• [PROBLEM DETAILS]: Please reproduce exactly the lines from the start of the records through the one containing "interface_by_name self m", and nothing more.

[Collected data]
══════
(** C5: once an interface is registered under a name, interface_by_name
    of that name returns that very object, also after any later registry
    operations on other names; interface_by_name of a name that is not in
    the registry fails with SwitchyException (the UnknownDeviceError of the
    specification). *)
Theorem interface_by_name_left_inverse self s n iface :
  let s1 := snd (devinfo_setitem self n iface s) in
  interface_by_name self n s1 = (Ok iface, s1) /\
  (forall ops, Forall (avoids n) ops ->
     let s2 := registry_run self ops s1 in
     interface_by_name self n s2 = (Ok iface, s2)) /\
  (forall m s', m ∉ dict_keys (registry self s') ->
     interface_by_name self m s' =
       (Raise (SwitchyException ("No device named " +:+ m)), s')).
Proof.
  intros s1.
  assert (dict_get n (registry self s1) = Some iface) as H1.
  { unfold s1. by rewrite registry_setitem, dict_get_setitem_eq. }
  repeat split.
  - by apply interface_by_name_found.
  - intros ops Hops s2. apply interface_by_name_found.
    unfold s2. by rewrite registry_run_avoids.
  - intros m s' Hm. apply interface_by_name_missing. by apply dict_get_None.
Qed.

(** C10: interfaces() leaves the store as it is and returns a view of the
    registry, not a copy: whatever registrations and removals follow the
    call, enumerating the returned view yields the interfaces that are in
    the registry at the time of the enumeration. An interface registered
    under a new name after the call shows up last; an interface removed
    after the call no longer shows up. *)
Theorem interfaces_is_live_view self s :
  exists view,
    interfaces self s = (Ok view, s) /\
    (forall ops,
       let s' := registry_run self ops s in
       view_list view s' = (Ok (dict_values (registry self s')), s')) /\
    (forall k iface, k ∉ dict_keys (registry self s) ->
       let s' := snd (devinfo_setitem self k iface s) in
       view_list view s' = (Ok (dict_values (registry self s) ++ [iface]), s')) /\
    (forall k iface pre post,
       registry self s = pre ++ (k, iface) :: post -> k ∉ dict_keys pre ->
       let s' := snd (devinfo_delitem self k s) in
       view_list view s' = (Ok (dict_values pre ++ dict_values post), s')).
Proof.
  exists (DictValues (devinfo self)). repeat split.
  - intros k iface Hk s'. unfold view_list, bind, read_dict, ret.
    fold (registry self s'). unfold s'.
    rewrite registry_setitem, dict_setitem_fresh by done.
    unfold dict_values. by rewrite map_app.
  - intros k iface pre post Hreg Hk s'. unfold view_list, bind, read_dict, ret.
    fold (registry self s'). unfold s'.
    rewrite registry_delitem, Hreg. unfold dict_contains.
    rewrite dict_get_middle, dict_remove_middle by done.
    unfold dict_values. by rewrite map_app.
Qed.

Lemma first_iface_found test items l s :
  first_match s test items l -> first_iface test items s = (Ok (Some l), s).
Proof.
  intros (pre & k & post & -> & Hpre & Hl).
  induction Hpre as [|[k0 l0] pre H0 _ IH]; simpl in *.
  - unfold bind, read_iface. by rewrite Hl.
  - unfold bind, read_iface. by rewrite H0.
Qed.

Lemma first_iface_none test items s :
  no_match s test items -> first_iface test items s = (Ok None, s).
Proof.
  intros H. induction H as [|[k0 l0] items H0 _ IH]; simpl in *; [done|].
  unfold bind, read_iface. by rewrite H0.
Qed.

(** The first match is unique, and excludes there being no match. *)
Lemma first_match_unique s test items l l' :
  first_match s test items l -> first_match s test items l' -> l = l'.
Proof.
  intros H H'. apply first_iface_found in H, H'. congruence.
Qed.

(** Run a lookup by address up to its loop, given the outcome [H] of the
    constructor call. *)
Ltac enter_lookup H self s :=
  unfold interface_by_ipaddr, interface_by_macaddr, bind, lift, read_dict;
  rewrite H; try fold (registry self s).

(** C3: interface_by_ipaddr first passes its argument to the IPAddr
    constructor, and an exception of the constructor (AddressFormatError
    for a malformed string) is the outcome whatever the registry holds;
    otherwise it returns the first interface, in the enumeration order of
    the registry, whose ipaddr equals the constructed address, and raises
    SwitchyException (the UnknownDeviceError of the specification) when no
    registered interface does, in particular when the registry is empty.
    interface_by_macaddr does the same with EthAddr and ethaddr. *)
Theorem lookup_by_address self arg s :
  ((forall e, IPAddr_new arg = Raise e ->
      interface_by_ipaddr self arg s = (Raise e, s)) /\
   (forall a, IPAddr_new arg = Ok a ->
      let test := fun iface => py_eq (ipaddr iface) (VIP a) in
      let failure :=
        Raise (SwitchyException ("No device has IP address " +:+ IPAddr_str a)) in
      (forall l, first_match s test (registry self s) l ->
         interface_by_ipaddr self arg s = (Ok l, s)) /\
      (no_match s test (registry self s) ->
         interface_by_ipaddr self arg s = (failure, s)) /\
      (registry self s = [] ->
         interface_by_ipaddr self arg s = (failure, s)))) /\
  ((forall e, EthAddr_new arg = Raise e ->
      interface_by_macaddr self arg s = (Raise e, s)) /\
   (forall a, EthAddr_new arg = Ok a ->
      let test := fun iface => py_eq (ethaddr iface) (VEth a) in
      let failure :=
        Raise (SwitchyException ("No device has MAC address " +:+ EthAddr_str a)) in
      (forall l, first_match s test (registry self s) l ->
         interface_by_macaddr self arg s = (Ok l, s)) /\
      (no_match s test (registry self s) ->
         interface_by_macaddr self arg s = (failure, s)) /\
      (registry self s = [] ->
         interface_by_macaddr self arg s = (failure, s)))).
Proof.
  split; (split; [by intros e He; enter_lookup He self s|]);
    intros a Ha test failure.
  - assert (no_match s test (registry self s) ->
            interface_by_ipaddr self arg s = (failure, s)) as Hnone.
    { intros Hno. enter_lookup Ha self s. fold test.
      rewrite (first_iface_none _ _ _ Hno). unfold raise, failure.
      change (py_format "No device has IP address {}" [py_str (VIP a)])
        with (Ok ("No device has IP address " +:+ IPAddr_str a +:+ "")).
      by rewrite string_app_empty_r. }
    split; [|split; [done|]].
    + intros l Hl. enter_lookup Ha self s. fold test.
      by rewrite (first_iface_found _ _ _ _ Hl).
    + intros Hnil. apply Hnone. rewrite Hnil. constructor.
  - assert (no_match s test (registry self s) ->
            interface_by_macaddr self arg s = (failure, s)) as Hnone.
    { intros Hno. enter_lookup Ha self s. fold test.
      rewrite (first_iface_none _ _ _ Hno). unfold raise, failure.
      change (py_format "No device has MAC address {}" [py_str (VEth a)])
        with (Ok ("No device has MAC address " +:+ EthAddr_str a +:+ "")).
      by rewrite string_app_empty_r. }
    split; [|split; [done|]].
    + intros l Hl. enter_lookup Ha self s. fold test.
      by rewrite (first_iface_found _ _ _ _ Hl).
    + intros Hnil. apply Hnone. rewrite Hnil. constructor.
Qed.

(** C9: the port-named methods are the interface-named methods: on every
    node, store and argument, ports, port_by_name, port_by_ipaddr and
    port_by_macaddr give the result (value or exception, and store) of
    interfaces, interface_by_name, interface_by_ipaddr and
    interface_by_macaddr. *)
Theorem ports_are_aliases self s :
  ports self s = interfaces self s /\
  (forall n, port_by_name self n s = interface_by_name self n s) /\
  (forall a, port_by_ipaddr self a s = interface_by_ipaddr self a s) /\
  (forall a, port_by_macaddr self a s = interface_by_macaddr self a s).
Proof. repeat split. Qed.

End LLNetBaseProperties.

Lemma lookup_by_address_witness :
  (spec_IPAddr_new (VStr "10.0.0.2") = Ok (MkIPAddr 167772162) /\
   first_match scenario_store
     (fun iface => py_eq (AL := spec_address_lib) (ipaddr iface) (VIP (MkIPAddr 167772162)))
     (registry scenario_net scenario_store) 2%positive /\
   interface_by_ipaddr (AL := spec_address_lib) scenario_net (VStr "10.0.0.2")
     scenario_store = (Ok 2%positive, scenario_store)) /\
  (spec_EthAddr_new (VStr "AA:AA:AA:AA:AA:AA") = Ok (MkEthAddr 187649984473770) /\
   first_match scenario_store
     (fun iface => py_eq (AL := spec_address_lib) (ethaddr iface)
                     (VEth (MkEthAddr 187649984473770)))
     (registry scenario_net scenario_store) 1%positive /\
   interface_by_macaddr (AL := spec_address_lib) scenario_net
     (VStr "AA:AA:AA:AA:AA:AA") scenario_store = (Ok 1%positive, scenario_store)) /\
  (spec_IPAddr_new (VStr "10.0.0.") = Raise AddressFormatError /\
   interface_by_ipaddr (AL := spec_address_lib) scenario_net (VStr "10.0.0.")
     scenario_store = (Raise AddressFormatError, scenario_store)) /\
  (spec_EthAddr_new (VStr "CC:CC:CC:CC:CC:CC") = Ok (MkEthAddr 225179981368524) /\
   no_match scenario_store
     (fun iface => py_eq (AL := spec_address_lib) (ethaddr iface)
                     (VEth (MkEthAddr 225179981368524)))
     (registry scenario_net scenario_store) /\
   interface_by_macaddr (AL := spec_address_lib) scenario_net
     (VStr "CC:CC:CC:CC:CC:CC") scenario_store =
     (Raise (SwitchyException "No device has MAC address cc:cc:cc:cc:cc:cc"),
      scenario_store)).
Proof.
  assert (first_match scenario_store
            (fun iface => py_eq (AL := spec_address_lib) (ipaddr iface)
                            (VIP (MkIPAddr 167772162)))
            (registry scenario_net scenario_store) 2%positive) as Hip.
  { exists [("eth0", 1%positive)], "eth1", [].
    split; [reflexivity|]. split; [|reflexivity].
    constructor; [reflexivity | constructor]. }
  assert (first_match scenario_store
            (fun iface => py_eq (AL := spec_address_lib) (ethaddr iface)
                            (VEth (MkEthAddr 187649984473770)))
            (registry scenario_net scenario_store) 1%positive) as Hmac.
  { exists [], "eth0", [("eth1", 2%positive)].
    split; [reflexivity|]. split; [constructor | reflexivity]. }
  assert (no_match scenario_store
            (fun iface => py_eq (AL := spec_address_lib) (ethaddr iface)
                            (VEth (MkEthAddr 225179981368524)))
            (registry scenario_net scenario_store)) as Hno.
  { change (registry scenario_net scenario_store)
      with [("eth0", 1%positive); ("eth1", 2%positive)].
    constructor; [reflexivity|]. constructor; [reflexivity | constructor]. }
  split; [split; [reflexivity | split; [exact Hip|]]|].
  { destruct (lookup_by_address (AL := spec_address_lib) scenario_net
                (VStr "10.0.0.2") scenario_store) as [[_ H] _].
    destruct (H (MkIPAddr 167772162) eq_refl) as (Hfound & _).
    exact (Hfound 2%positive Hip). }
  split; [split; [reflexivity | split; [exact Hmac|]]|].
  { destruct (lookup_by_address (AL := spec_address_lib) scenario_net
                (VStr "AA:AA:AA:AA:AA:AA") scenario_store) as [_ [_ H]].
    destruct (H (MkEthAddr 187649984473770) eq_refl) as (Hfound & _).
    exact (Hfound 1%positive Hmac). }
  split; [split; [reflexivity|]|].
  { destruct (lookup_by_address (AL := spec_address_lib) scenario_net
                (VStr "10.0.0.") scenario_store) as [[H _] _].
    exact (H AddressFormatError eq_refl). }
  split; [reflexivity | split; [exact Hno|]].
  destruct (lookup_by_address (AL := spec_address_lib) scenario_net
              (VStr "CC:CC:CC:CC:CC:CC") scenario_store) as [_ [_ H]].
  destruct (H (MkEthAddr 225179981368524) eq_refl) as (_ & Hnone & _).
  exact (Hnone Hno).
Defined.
══════
• [SOLUTION TO THE PROBLEM]:
(** C5: once an interface is registered under a name, interface_by_name
    of that name returns that very object, also after any later registry
    operations on other names; interface_by_name of a name that is not in
    the registry fails with SwitchyException (the UnknownDeviceError of the
    specification). *)
Theorem interface_by_name_left_inverse self s n iface :
  let s1 := snd (devinfo_setitem self n iface s) in
  interface_by_name self n s1 = (Ok iface, s1) /\
  (forall ops, Forall (avoids n) ops ->
     let s2 := registry_run self ops s1 in
     interface_by_name self n s2 = (Ok iface, s2)) /\
  (forall m s', m ∉ dict_keys (registry self s') ->
     interface_by_name self m s' =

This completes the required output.